Zinbryta (daclizumab) for the Treatment of Multiple Sclerosis, United States of America


Injectable formulation developed by Biogen and Abbvie

Zinbryta (daclizumab) is an injectable formulation jointly developed by Biogen and Abbive for the treatment of relapsing forms of multiple sclerosis in adults.

The biological license application (BLA) for Zinbryta (daclizumab) was submitted to the US Food and Drug Administration (FDA) on 27 February 2015. The FDA approved Zinbryta (daclizumab) as a once-a-month, self-administered, subcutaneous treatment for multiple sclerosis in adults, on 27 May 2016.

The Committee for Medical Products for Human Use (CHMP) of the European Medical Agency recommended a positive opinion to grant marketing authorisation for Zinbryta (daclizumab) on 28 April 2016 and the same is now under review by the European Commission.

The application to approve Zinbryta is also under regulatory review in Switzerland, Canada and Australia.

Causes of multiple sclerosis

Multiple sclerosis is a chronic, often disabling neurological disorder caused due to the damage of the myelin sheath that surrounds and protects the nerves cells. It usually attacks the central nervous system, which includes brain, spinal cord and optic nerves.

The damage of the myelin sheath causes slowing down or blockage of messages between brain and body, resulting in a number of symptoms associated with the disease, such as visual disturbance, muscle weakness, trouble with co-ordination, numbness, and pricking and memory problems.

Multiple sclerosis is usually termed as an autoimmune disease, where the body's immune system attacks the health cells accidentally. It is more commonly seen in women between in age group from 20 to 40.

There is no permanent cure for the disease, but medicines may control the symptoms and slow it down considerably.

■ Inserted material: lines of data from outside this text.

(** The lengths that [__init__] checks with its [assert], and the
    shape of the stored coupling.  [tune] assigns [EJ] and [g] again
    without the [assert]: broadcasting against [np.ones(nqubits)] still
    forces the length when [nqubits] is not 1. *)
Definition lengths_ok (self : Transmons) : Prop :=
  length (Ec self) = nqubits self /\ length (ng self) = nqubits self /\
  length (N self) = nqubits self /\ length (HJJ self) = nqubits self /\
  (nqubits self ≠ 1%nat ->
   length (EJ self) = nqubits self /\
   nd_rows (g self) = nqubits self /\ nd_cols (g self) = nqubits self).


End CqedOps.

(* ===================================================================== *)
(** * Properties of seeq/tools.py *)
(* ===================================================================== *)

Module ToolsFacts.
Import Py Linalg Tools.

Section SortBy.
Context {A : Type} (key : A -> Qc).

Lemma insert_by_perm (a : A) (l : list A) : insert_by key a l ≡ₚ a :: l.
Proof.
  induction l as [|b l IH]; simpl; [done|].
  case_decide; [done|].
  rewrite IH. apply Permutation_swap.
Qed.

Lemma sort_by_perm (l : list A) : sort_by key l ≡ₚ l.
Proof.
  induction l as [|a l IH]; simpl; [done|].
  unfold sort_by in *. simpl. rewrite insert_by_perm. by f_equiv.
Qed.

Lemma insert_by_hd (a b : A) (l : list A) :
  key_le key b a -> HdRel (key_le key) b l ->
  HdRel (key_le key) b (insert_by key a l).
Proof.
  intros Hba Hl. destruct l as [|c l]; simpl; [by constructor|].
  case_decide; constructor; [done|]. by inversion Hl.
Qed.
(** Settings with attributes for two layers and rules for three. *)
Definition stored_settings : Settings :=
  mkSettings []
    [("L2", ["name"; "pop"]); ("L3", [])]
    [("L2", [("name", mkFilterData "Contains" "a:c")]);
     ("L4", [("name", mkFilterData "Equals" "x")])]
    25.

(** Rules handed to the dialog: one it knows, one of an unknown kind, one
    with a blank text, one on a field the layer does not have. *)
Definition offered_rules : Filters :=
  [("name", mkFilterData "Contains" " ac ");
   ("pop", mkFilterData "Matches" "1");
   ("kind", mkFilterData "Equals" "  ");
   ("gone", mkFilterData "Equals" "x")].

End Scenes.

(** * Properties *)

(** ** Reading the visibility flag *)

Section FlagProperties.
Context {PF : PyFloat}.

Lemma indexOf_range (fs : list string) (name : string) :
  indexOf fs name = -1 \/ 0 <= indexOf fs name.
Proof.
  induction fs as [|f rest IH]; simpl.
  - now left.
  - destruct (f =? name)%string; [right; lia|].
    destruct (Z.ltb_spec (indexOf rest name) 0); [now left | right; lia].
Qed.

Lemma indexOf_app_last (fs : list string) (name : string) :
  0 <= indexOf (fs ++ [name]) name.
Proof.
  induction fs as [|f rest IH]; simpl.
  - rewrite String.eqb_refl. lia.
  - destruct (f =? name)%string; [lia|].
    destruct (Z.ltb_spec (indexOf (rest ++ [name]) name) 0); lia.
Qed.


(** Every row of the populated list carries the flag as [is_visible]
    reads it from the row's feature. *)
Lemma populate_loop_rows (l : Layer) (flt : Filters) (idx : Z)
    (limit : option Z) (fs : list Feature) :
  forall (seen : Dict.dict Z bool) (acc : list Row),
    Forall (fun r : Row => r = (id (snd (fst r)), snd (fst r), is_visible idx (snd (fst r)))) acc ->
    Forall (fun r : Row => r = (id (snd (fst r)), snd (fst r), is_visible idx (snd (fst r))))
      (snd (populate_loop l flt idx limit fs seen acc)).
Proof.
  induction fs as [|f rest IH]; intros seen acc Hacc; simpl; [exact Hacc|].
  destruct (feature_matches_filters f l flt); simpl; [|now apply IH].
  assert (Hacc' : Forall (fun r : Row => r = (id (snd (fst r)), snd (fst r), is_visible idx (snd (fst r))))
                    (acc ++ [(id f, f, is_visible idx f)])).
  { apply Forall_app. split; [exact Hacc|]. constructor; [reflexivity|constructor]. }
  match goal with |- context [if ?b then _ else _] => destruct b end;
    [exact Hacc' | now apply IH].
Qed.

(** C9: the panel's read is decided by the test "not [None] and not
    equal to 0", not by "equal to 1": a stored integer reads as visible
    exactly when it is not 0, and [None] reads as hidden. The subset
    expression that [update_layer_visibility] installs keeps a record
    exactly when its flag is the integer 1. So a stored integer other
    than 0 and 1 (2, -1) reads as visible in the panel while the
    expression leaves the feature out; the host's null passes the test
    as well, being an object that is neither [None] nor equal to 0. *)
Theorem nonzero_flag_reads_visible (w : World) (feature : Feature) :
  let idx := indexOf (fields (layer w)) vis_field_name in
  let w' := snd (update_layer_visibility w) in
  0 <= idx ->
  subsetString (layer w') = vis_subset_string /\
  (forall v : Z,
     attribute feature idx = PyInt v ->
     is_visible idx feature = negb (v =? 0) /\
     subset_accepts (layer w') feature = (v =? 1) /\
     (v <> 0 -> v <> 1 ->
      is_visible idx feature = true /\
      subset_accepts (layer w') feature = false)) /\
  (attribute feature idx = PyNone ->
   is_visible idx feature = false /\
   subset_accepts (layer w') feature = false) /\
  (attribute feature idx = NULL ->
   is_visible idx feature = true /\
   subset_accepts (layer w') feature = false).
Proof.
  intros idx w' Hidx.
  assert (Hl : layer w' =
    mkLayer (layer_id (layer w)) (fields (layer w)) (features (layer w))
      (isEditable (layer w)) vis_subset_string).
  { unfold w', update_layer_visibility, bind, fields_indexOf, get_layer, ret.
    simpl. fold idx.
    destruct (Z.eqb_spec idx (-1)) as [Heq|_]; [lia|reflexivity]. }
  assert (Hacc : subset_accepts (layer w') feature =
                 match attribute feature idx with
                 | PyInt n => n =? 1
                 | _ => false
                 end).
  { rewrite Hl. unfold subset_accepts. simpl. fold idx.
    destruct (Z.ltb_spec idx 0) as [Hlt|_]; [lia|reflexivity]. }
  assert (Hvis : is_visible idx feature =
                 is_not_none (attribute feature idx) && ne_zero (attribute feature idx)).
  { unfold is_visible. destruct (Z.geb_spec idx 0) as [_|Hlt]; [reflexivity|lia]. }
  split; [now rewrite Hl|]. split.
  - intros v Hval. rewrite Hvis, Hacc, Hval. simpl.
    split; [reflexivity|]. split; [reflexivity|].
    intros H0 H1.
    destruct (Z.eqb_spec v 0); [contradiction|].
    destruct (Z.eqb_spec v 1); [contradiction|]. now split.
  - split.
    + intros Hnone. rewrite Hvis, Hacc, Hnone. now split.
    + intros Hnull. rewrite Hvis, Hacc, Hnull. now split.
Qed.

(** C3, as the code has it: when the reserved field exists the layer's
    subset expression becomes the reserved field compared to 1 and a
    redraw of the layer and of the canvas is requested; when it does not
    exist the expression becomes the empty text and the function returns
    with no redraw request. Nothing else of the layer changes. *)
Theorem update_layer_visibility_effect (w : World) :
  let l := layer w in
  let w' := snd (update_layer_visibility w) in
  if indexOf (fields l) vis_field_name =? -1 then
    layer w' = mkLayer (layer_id l) (fields l) (features l) (isEditable l) EmptyString /\
    calls w' = (calls w ++ [SetSubsetString EmptyString])%list
  else
    layer w' =
      mkLayer (layer_id l) (fields l) (features l) (isEditable l) vis_subset_string /\
    calls w' =
      (calls w ++ [SetSubsetString vis_subset_string; TriggerRepaint; CanvasRefresh])%list.
Proof.
  unfold update_layer_visibility, bind, fields_indexOf, get_layer, ret.
  simpl.
  destruct (indexOf (fields (layer w)) vis_field_name =? -1); simpl.
  - split; reflexivity.
  - split; [reflexivity|].
    now rewrite <- !app_assoc.
Qed.
(** *** Lines 43 to 58: the condition of the build [if]

    Everything here is part of the test of an [if]: [set -e] is ignored,
    and the status of the last command run decides. *)

(** Lines 44 to 57, the group after [npm ci &&]. *)
Definition strategy_chain (dir : string) (u : UnitEnv) : sh nat :=
  exec dir NpmRun 0 ;;
  if Nat.eqb (grep_q "build" (npm_run_stdout u)) 0 then
    echo "  📝 Running npm run build" ;;
    exec dir NpmRunBuild (npm_run_build_status u)
  else if test_f "tsconfig.json" (unit_entries u) then
    echo "  🔧 Running TypeScript compiler" ;;
    exec dir TscProject (tsc_project_status u)
  else
    echo "  🔍 Checking TypeScript syntax" ;;
    exec dir FindTs 0 ;;
    if Nat.eqb (grep_q_dot (head_1 (unlines (find_ts (unit_entries u))))) 0 then
      exec dir FindTs 0 ;;
      let files :=
        flat_map (expand_word (unit_glob u))
          (word_split (unlines (find_ts (unit_entries u)))) in
      exec dir (TscFiles files) (tsc_files_status u files)
    else
      echo "  ℹ️ No TypeScript files found".

(** Line 43 to 58: [npm ci && { ...; }]. *)
Definition build_condition (dir : string) (u : UnitEnv) : sh nat :=
  status <- exec dir NpmCi (npm_ci_status u) ;;
  if Nat.eqb status 0 then strategy_chain dir u else sh_ret status.

(** *** Lines 37 to 69: the body of the build loop

    [popd] comes after a [pushd] that succeeded, and returns 0. *)
Definition build_sample (w : World) (sample : string) : sh unit :=
  let u := unit_env w sample in
  say ("🚀 Building: " +:+ sample) ;;
  say "----------------------------------------" ;;
  errexit (exec "." (Pushd sample) (pushd_status u)) ;;
  status <- build_condition sample u ;;
  (if Nat.eqb status 0 then
     say "  ✅ SUCCESS" ;;
     errexit (set_result sample "success") ;;
     errexit incr_successful
   else
     say "  ❌ FAILED" ;;
     errexit (set_result sample "failed") ;;
     errexit incr_failed) ;;
  errexit (exec sample Popd 0) ;;
  say "".

(** *** Lines 72 to 98: the summary and the exit code *)

(** Lines 83 to 88, for one sample. *)
Definition result_line (res : gmap string string) (sample : string) : string :=
  let status := default "" (res !! sample) in
  if String.eqb status "success" then "  ✅ " +:+ sample
  else "  ❌ " +:+ sample.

Zinbryta (daclizumab)'s mechanism of action

The exact mechanism of action of Zinbryta is unknown. It is a new form of a humanised monoclonal antibody, which binds to CD25, a high-affinity interleukin-2 (IL-2) receptor subunit on T-cells that become activated in people suffering from multiple sclerosis.

Zinbryta modulates the interleukin-2 (IL-2) signalling without causing any immune cell depletion. It should be referred to patients with relapsing multiple sclerosis (RMS), who have had an inadequate response to two or more therapies.

Clinical trials

The US FDA approved Zinbryta (daclizumab) based on the results obtained from two clinical trials, namely DECIDE and SELECT, which were conducted on more than 2,400 patients with relapsing forms of multiple sclerosis (RMS).

SELECT is a multi-centre, randomised, double-blinded, phase 2b study conducted in more than 417 patients with RMS to evaluate the safety and efficacy of Zinbryta 150mg and 300mg against placebo. The drug was administered to the patients subcutaneously for every four weeks for one year.

DECIDE is a phase 3, global, randomised, double-blinded, multi-centre study conducted in 1,841 patients suffering from RMS.

The study included two arms, one of them were given 150mg of subcutaneous Zinbryta every four weeks and compared with the second arm of patients, who were given AVONEX (interferon beta-1a) 30mcg IM once a week.

"The application to approve Zinbryta is also under regulatory review in Switzerland, Canada and Australia."

The trial has achieved the primary endpoint of significant reduction in annualised relapse rate (ARR) and first secondary end point of reduction in the number of newly enlarging T2 hyper-intense lesions.

The study, however, did not demonstrate a statistical significance in secondary end point of evaluating proportion of patients with sustained disability progression, measured by Expanded Disability Status Scale (EDSS) after 12 weeks.

The commonly observed adverse reactions in patients treated with Zinbryta were nasopharyngitis, upper respiratory tract infection, rash, influenza, dermatitis, oropharyngeal pain, bronchitis, eczema, lymphadenopathy, depression and increased alanine aminotransferase (ALT).